The prognosis in pneumococcal pneumonia is influenced adversely by each of the following: (1) old age (arid also infancy), (2) late treatment, 3 infection with certain types of pneumococci particularly types IT and III), (4) involvement of more than one lobe of the lung, (5) leukopenia, (6) occurrence of bacteremia, (7) jaundice, (8) the presence of complications (notably shock and meningitis), (9) pregnancy (particularly in the third trimester), (10) the presence of other disease such as heart disease or cirrhosis of the liver, and (11) alcoholic intoxication and delirium tremens. Through a consideration of these factors a rough estimate may be made of the severity of the infec­tion in each case, and therapy may be modified accordingly.

Even with the most intensive penicillin treat­ment a significant number of patients will die of pneumococcal pneumonia. A recent study, for ex­ample, has revealed that in patients destined, at the onset of illness, to die within five days (be­cause of complicating disease, old age, etc.) peni­cillin therapy has little, if any effect. Similarly, the case fatality rate in type III pneumococcal pneumonia with bacteremia still exceeds 50 per cent regardless of treatment.

Prevention.

Because pneumococcal pneumonia is not highly contagious and usually responds promptly to early therapy, prophylaxis constitutes less of a problem than in many other infectious diseases. It is estimated that only one in every 500 persons of all ages in the United States may be expected to contract the disease in any one year. In certain closed communities, however, and in areas where the pneumococcal carrier rate is particularly high, epidemics occasionally occur. Under such conditions, immunization with pneu­mococcal polysaccharide may be indicated. During World War II, the effectiveness of polyvalent pneu­mococcal vaccine in preventing pneumonia and in lowering the pneumococcal carrier rate was clearly demonstrated in a controlled experiment on Army personnel. Although immunization may prove, to be of value in military medicine, its ap­plication to the general population is not indicated because the incidence of the disease in ordinary circumstances is too low to justify vaccination. For persons at especially high risk, however, because of age or chronic systemic disease, particu­larly of the heart or lungs, its use would seem justified.
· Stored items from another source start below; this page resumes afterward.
(* ===== verification/Netfilter.v ===== *)
(** * The netfilter hook (Task_19/netfilter.c)

    A client of the text search infrastructure: it prepares one configuration
    when the module is loaded, searches every outgoing packet with it, and
    destroys it when the module is unloaded. The search of a packet
    (skb_find_text), its continuation (textsearch_next) and the registration
    of hooks are the kernel's. *)

From Stdlib Require Import ZArith Lia Strings.Byte.
From stdpp Require Import base strings gmap sets numbers list.
From S2P Require Import Prelude.
From S2P Require Import CString.
From S2P Require Import Kernel.
From S2P Require Import KernelInst.
From S2P Require Import TextSearch.

(** NF_ACCEPT (linux/netfilter.h). *)
Definition NF_ACCEPT : Z := 1.

Section Netfilter.
Context `{KList Z} `{ModuleRefs Z} `{Mutex} `{ErrPtr} `{!TsAlgo}.

(** ** State *)

(** The text search core, the module's two statics, and whether its hook is
    registered. *)
Record nfm := Nfm {
  core : ts;
  conf : Z;
  eustate : ts_state;
  hooked : bool;
}.

Definition coreL : lens nfm ts :=
  Lens core (fun x s => Nfm x (conf s) (eustate s) (hooked s)).
Definition confL : lens nfm Z :=
  Lens conf (fun x s => Nfm (core s) x (eustate s) (hooked s)).
Definition eustateL : lens nfm ts_state :=
  Lens eustate (fun x s => Nfm (core s) (conf s) x (hooked s)).
Definition hookedL : lens nfm bool :=
  Lens hooked (fun x s => Nfm (core s) (conf s) (eustate s) x).

(** A search of the bytes of a packet, and the continuation of one: each
    returns a position, or UINT_MAX; the second has no packet to look at but
    what the state it is given remembers. *)
Variable skb_find_text : list byte -> ts_config priv -> Z.
Variable textsearch_next : ts_config priv -> ts_state -> Z * ts_state.

Variable config_modules : bool.
Variable request_module : list byte -> M ts unit.

(** The allocation flags, which the algorithm passes on. *)
Variable GFP_KERNEL : Z.

(** nf_register_net_hook: an error code, 0 when the hook is in place. *)
Variable nf_register_error : Z.

(** ** Operations *)

(** textsearch_next(conf, &eustate). *)
Definition next_match : M nfm Z :=
  p ← kread confL;
  c ← zoom coreL (load_conf p);
  st ← kread eustateL;
  (let r := textsearch_next c st in kwrite eustateL r.2 ;; mret r.1).

(** The loop of the hook; [fuel] bounds the matches that are reported. *)
Fixpoint report (fuel : nat) (pos : Z) : M nfm unit :=
  if pos =? UINT_MAX then mret tt else
  match fuel with
  | O => undef OutOfFuel
  | S f =>
      printk "the pos is %d" [ArgZ (s32 pos)] ;;
      printk "Nishad Kamdar at %d" [ArgZ (s32 pos)] ;;
      pos ← next_match;
      report f pos
  end.

Definition eudyptula_hook (fuel : nat) (data : list byte) : M nfm Z :=
  p ← kread confL;
  c ← zoom coreL (load_conf p);
  report fuel (skb_find_text data c) ;;
  printk "Packet received of length %d" [ArgZ (s32 (Z.of_nat (length data)))] ;;
  mret NF_ACCEPT.

Definition nf_register_net_hook : M nfm Z :=
  (if nf_register_error =? 0 then kwrite hookedL true else mret tt) ;; mret nf_register_error.

Definition init : M nfm Z :=
  printk "registering hook" [] ;;
  p ← zoom coreL (textsearch_prepare config_modules request_module
                    (cstring "kmp") (cstring "Nishad") 6 GFP_KERNEL 1);
  kwrite confL p ;;
  if IS_ERR p then mret (PTR_ERR p) else nf_register_net_hook.

(** The exit, up to the call of nf_unregister_net_hook, and that call. *)
Definition fini_destroy : M nfm unit :=
  printk "unregistering hook" [] ;;
  p ← kread confL;
  zoom coreL (textsearch_destroy p).

Definition nf_unregister_net_hook : M nfm unit := kwrite hookedL false.

Definition fini : M nfm unit := fini_destroy ;; nf_unregister_net_hook.

(** ** What a search goes through *)

(** The positions textsearch_next gives from a state on, until UINT_MAX, and
    the state it leaves. *)
Inductive continues (c : ts_config priv) : ts_state -> list Z -> ts_state -> Prop :=
| continues_end st : (textsearch_next c st).1 = UINT_MAX ->
    continues c st [] (textsearch_next c st).2
| continues_more st l st' : (textsearch_next c st).1 <> UINT_MAX ->
    continues c (textsearch_next c st).2 l st' ->
    continues c st ((textsearch_next c st).1 :: l) st'.

(** What the hook prints for a list of positions. *)
Definition lines (l : list Z) : list kmsg :=
  concat (map (fun p => [Printk "the pos is %d" [ArgZ (s32 p)];
                         Printk "Nishad Kamdar at %d" [ArgZ (s32 p)]]) l).
End Netfilter.

Arguments Nfm {_ _ _ _} _ _ _ _.
Arguments core {_ _ _ _} _.
Arguments conf {_ _ _ _} _.
Arguments eustate {_ _ _ _} _.
Arguments hooked {_ _ _ _} _.

(** ** Lemmas *)

Section NetfilterFacts.
Context `{KListOk Z} `{ModuleRefsOk Z} `{MutexOk} `{ErrPtrOk} `{!TsAlgo} `{!TsAlgoOk}.
Variable skb_find_text : list byte -> ts_config priv -> Z.
Variable textsearch_next : ts_config priv -> ts_state -> Z * ts_state.
Implicit Types s : nfm.

Lemma conf_exec s c :
  ts_confs (core s) !! conf s = Some c ->
  zoom coreL (load_conf (conf s)) s = Done c s [].
Proof.
  intros E. unfold zoom, load_conf. simpl. rewrite exec_bind_read. simpl. rewrite E. by destruct s.
Qed.

Lemma next_match_exec s c :
  ts_confs (core s) !! conf s = Some c ->
  next_match textsearch_next s =
    Done (textsearch_next c (eustate s)).1 (set eustateL (textsearch_next c (eustate s)).2 s) [].
Proof.
  intros E. unfold next_match. rewrite exec_bind_read. simpl.
  rewrite (exec_bind _ _ _ _ _ _ (conf_exec s c E)), tell_nil. by kexec.
Qed.

Lemma report_exec s c pos l st fuel :
  ts_confs (core s) !! conf s = Some c -> pos <> UINT_MAX ->
  continues textsearch_next c (eustate s) l st -> (length l < fuel)%nat ->
  report textsearch_next fuel pos s = Done tt (set eustateL st s) (lines (pos :: l)).
Proof.
  intros E N C. revert pos N fuel. remember (eustate s) as st0 eqn:Es.
  revert s E Es. induction C as [st0 U|st0 l st N' C IH]; intros s E Es pos N fuel L;
    (destruct fuel as [|fuel]; simpl in L; [lia|]);
    simpl; rewrite (proj2 (Z.eqb_neq pos UINT_MAX) N), !exec_bind_printk;
    rewrite (exec_bind _ _ _ _ _ _ (next_match_exec s c E)), <- Es, !tell_nil.
  - rewrite U. destruct fuel; simpl; by rewrite ?Z.eqb_refl.
  - rewrite (IH (set eustateL (textsearch_next c st0).2 s)); [done|done|done|done|lia].
Qed.

(** The hook on a packet. *)
Lemma hook_exec s c l st fuel data :
  ts_confs (core s) !! conf s = Some c ->
  continues textsearch_next c (eustate s) l st -> (length l < fuel)%nat ->
  let pos := skb_find_text data c in
  eudyptula_hook skb_find_text textsearch_next fuel data s =
    Done NF_ACCEPT (if pos =? UINT_MAX then s else set eustateL st s)
      ((if pos =? UINT_MAX then [] else lines (pos :: l)) ++
       [Printk "Packet received of length %d" [ArgZ (s32 (Z.of_nat (length data)))]]).
Proof.
  intros E C L pos. unfold eudyptula_hook. rewrite exec_bind_read. simpl.
  rewrite (exec_bind _ _ _ _ _ _ (conf_exec s c E)), tell_nil. fold pos.
  destruct (Z.eqb_spec pos UINT_MAX) as [U|N].
  - assert (report textsearch_next fuel pos s = Done tt s []) as Er.
    { destruct fuel; simpl; by rewrite (proj2 (Z.eqb_eq _ _) U). }
    by rewrite (exec_bind _ _ _ _ _ _ Er), tell_nil.
  - by rewrite (exec_bind _ _ _ _ _ _ (report_exec s c pos l st fuel E N C L)).
Qed.
End NetfilterFacts.

(** ** Theorems *)

Section NetfilterTheorems.
Context `{KListOk Z} `{ModuleRefsOk Z} `{MutexOk} `{ErrPtrOk} `{!TsAlgo} `{!TsAlgoOk}.
Variable skb_find_text : list byte -> ts_config priv -> Z.
Variable textsearch_next : ts_config priv -> ts_state -> Z * ts_state.
Implicit Types s : nfm.

(** C35: the hook accepts every packet. It reports the first match and then what
    continuing the module's own search state gives, up to the end of that
    search: those further positions are the same whatever the packet, since
    only the first search looks at it. *)
Theorem hook_reports s c l st fuel :
  ts_confs (core s) !! conf s = Some c ->
  continues textsearch_next c (eustate s) l st -> (length l < fuel)%nat ->
  forall data, let pos := skb_find_text data c in
    eudyptula_hook skb_find_text textsearch_next fuel data s =
      Done NF_ACCEPT (if pos =? UINT_MAX then s else set eustateL st s)
        ((if pos =? UINT_MAX then [] else lines (pos :: l)) ++
         [Printk "Packet received of length %d" [ArgZ (s32 (Z.of_nat (length data)))]]).
Proof.
  intros E C L data. by apply hook_exec.
Qed.

(** C36: loading the module passes on the error of textsearch_prepare, which is
    that "kmp" is not available even after autoloading or that of its init
    callback, with the configurations and the reference counts as they were;
    or it prepares one configuration of the algorithm registered as "kmp" for
    the six letters of the name, holds one reference to its module, and returns
    what registering the hook returns. After that, unloading brings the configurations and the
    reference counts back; but when the hook could not be registered the
    module is not loaded, nothing calls the exit, and both stay. *)
Theorem init_fini cm loader gfp err s :
  ts_wf (core s) -> loader_ok loader ->
  exists v s', runs (init cm loader gfp err) s v s' /\
    if IS_ERR (conf s') then
      v = PTR_ERR (conf s') /\ hooked s' = hooked s /\
      ts_confs (core s') = ts_confs (core s) /\
      same_refs (ts_mods (core s)) (ts_mods (core s')) /\
      (conf s' = ERR_PTR (- ENOENT) /\ unavailable (core s') (bytes "kmp") \/
       exists a o f, registered (core s') (bytes "kmp") = Some a /\
         ts_mem (core s') !! a = Some o /\ ts_init o = Some f /\
         conf s' = (run_init f (cstring "Nishad") 6 gfp 1 (ts_confs (core s))).1)
    else
      v = err /\ hooked s' = (if err =? 0 then true else hooked s) /\
      (exists c a o, registered (core s') (bytes "kmp") = Some a /\ conf_ops c = Some a /\
         ts_mem (core s') !! a = Some o /\ ts_confs (core s') = <[conf s' := c]> (ts_confs (core s)) /\
         ts_confs (core s) !! conf s' = None /\ pattern_of (conf_priv c) = bytes "Nishad" /\
         flags_of (conf_priv c) = 1 /\
         one_more (ts_owner o) (ts_mods (core s)) (ts_mods (core s'))) /\
      exists s2, runs fini s' tt s2 /\ hooked s2 = false /\
        ts_confs (core s2) = ts_confs (core s) /\
        same_refs (ts_mods (core s)) (ts_mods (core s2)).
Proof.
  intros W L.
  destruct (textsearch_prepare_exec cm loader (core s) (cstring "kmp") (bytes "kmp")
    (cstring "Nishad") 6 gfp 1 W eq_refl ltac:(vm_compute; split; [reflexivity|discriminate]) L)
    as (p & c1 & out & E & W1 & _ & P).
  pose proof (zoom_done coreL _ s _ _ _ E) as Z. simpl in Z.
  unfold init, runs. setoid_rewrite exec_bind_printk.
  setoid_rewrite (exec_bind _ _ _ _ _ _ Z). setoid_rewrite exec_bind_write. simpl.
  destruct (IS_ERR p) eqn:Ep.
  - destruct P as (C & R & Why). eexists _, _. split; [by eexists|]. simpl. rewrite Ep.
    split_and!; done.
  - destruct P as (F & a & o & c & Ra & Eo & Ea & [Pc Fc] & C & R).
    set (s1 := Nfm c1 p (eustate s) (if err =? 0 then true else hooked s)).
    exists err, s1. split.
    { unfold nf_register_net_hook, s1. destruct (err =? 0); kexec; by eexists. }
    simpl. rewrite Ep. split; [done|]. split; [done|]. split.
    { exists c, a, o. split_and!; done. }
    destruct (textsearch_destroy_exec c1 p c a o) as (h & D & Eh);
      [by rewrite C, lookup_insert_eq|done..|].
    eexists. split.
    { unfold fini, fini_destroy. rewrite exec_bind_assoc, exec_bind_printk, exec_bind_assoc.
      rewrite exec_bind_read. simpl.
      rewrite (exec_bind _ _ _ _ _ _ (zoom_done coreL _ s1 _ _ _ D)). by eexists. }
    simpl. split; [done|]. split; [|by apply same_refs_put].
    apply map_eq. intros q. destruct (decide (p = q)) as [<-|N].
    + by rewrite lookup_delete_eq.
    + rewrite lookup_delete_ne, Eh, C by done. by apply lookup_insert_ne.
Qed.

(** The exit destroys the configuration while the hook is still registered:
    a packet that is sent between its two calls makes the hook use the
    configuration after it was freed. *)
Theorem fini_window s c a o :
  ts_confs (core s) !! conf s = Some c -> conf_ops c = Some a -> ts_mem (core s) !! a = Some o ->
  exists s1, runs fini_destroy s tt s1 /\ hooked s1 = hooked s /\
    forall fuel data, eudyptula_hook skb_find_text textsearch_next fuel data s1 = Undef UseAfterFree.
Proof.
  intros E Ea Eo. destruct (textsearch_destroy_exec (core s) (conf s) c a o E Ea Eo) as (h & D & _).
  eexists. split.
  { unfold fini_destroy, runs. rewrite exec_bind_printk, exec_bind_read. simpl.
    rewrite (zoom_done coreL _ s _ _ _ D). by eexists. }
  split; [done|]. intros fuel data. unfold eudyptula_hook. rewrite exec_bind_read.
  apply exec_bind_undef. apply zoom_undef. unfold load_conf. rewrite exec_bind_read. simpl.
  by rewrite lookup_delete_eq.
Qed.
End NetfilterTheorems.

(** ** Witnesses *)

(** A search that finds the name, a continuation that ends at once, and the
    module before it is loaded, on a core with "kmp". *)
Definition find_name (data : list byte) (c : ts_config (@priv naive_algo)) : Z :=
  search_from (naive_case (conf_priv c) (n_pattern (conf_priv c))) (naive_case (conf_priv c) data) 0.
Definition no_next (c : ts_config (@priv naive_algo)) (st : ts_state) : Z * ts_state := (UINT_MAX, st).
Definition zero_state : ts_state := TsState 0 (LinearState 0 []).
Definition kmp_nfm : nfm := Nfm kmp_ts 0 zero_state false.
Definition conf_nfm : nfm := Nfm conf_ts 1 zero_state true.

Definition name_conf : ts_config (@priv naive_algo) := TsConfig (Some 100) None (Naive (bytes "Nishad") 1).

Lemma hook_reports_witness :
  eudyptula_hook find_name no_next 1 (bytes "I am Nishad.") conf_nfm =
    Done NF_ACCEPT conf_nfm
      [Printk "the pos is %d" [ArgZ 5]; Printk "Nishad Kamdar at %d" [ArgZ 5];
       Printk "Packet received of length %d" [ArgZ 12]].
Proof.
  exact (hook_reports find_name no_next conf_nfm name_conf
    [] zero_state 1 eq_refl
    (continues_end no_next name_conf zero_state eq_refl)
    (le_n 1) (bytes "I am Nishad.")).
Defined.

Lemma init_fini_witness : exists v s', runs (init true no_loader 0xcc0 0) kmp_nfm v s'.
Proof.
  destruct (init_fini true no_loader 0xcc0 0 kmp_nfm kmp_ts_wf no_loader_ok) as (v & s' & R & _).
  exists v, s'. exact R.
Defined.

Lemma fini_window_witness :
  exists s1, runs fini_destroy conf_nfm tt s1 /\ hooked s1 = true /\
    eudyptula_hook find_name no_next 1 [] s1 = Undef UseAfterFree.
Proof.
  destruct (fini_window find_name no_next conf_nfm name_conf
    100 kmp_ops eq_refl eq_refl eq_refl) as (s1 & R & Hk & U).
  exists s1. split; [exact R|]. split; [exact Hk|exact (U 1%nat [])].
Defined.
Although pneumococcal pneumonia can un­doubtedly be prevented (or at least aborted) in many patients by the intensive treatment of every upper respiratory tract infection with antimicro­bial drugs, their indiscriminate use for this pur­pose should be avoided. The possible inconvenience to the patient of hypersensitivity reactions and the theoretical danger of favoring drug-resistant strains of bacteria outweigh the advantages to be gained in preventing such a relatively uncommon and readily treatable disease as pneumococcal pneumonia. Such chemoprophylaxis during out­breaks of epidemic influenza, on the other hand, might conceivably be indicated (see Influenza).

Patient Isolation.

The cross-infection rate in pneumococcal pneumonia is low and patients receiving chemotherapy are probably not highly infectious. The danger of cross-infection in a general hospital, particularly among patients with congestive heart failure, pulmonary edema, or other severe debilitating diseases, may be greater than in the general population, and care should be taken to protect them from exposure.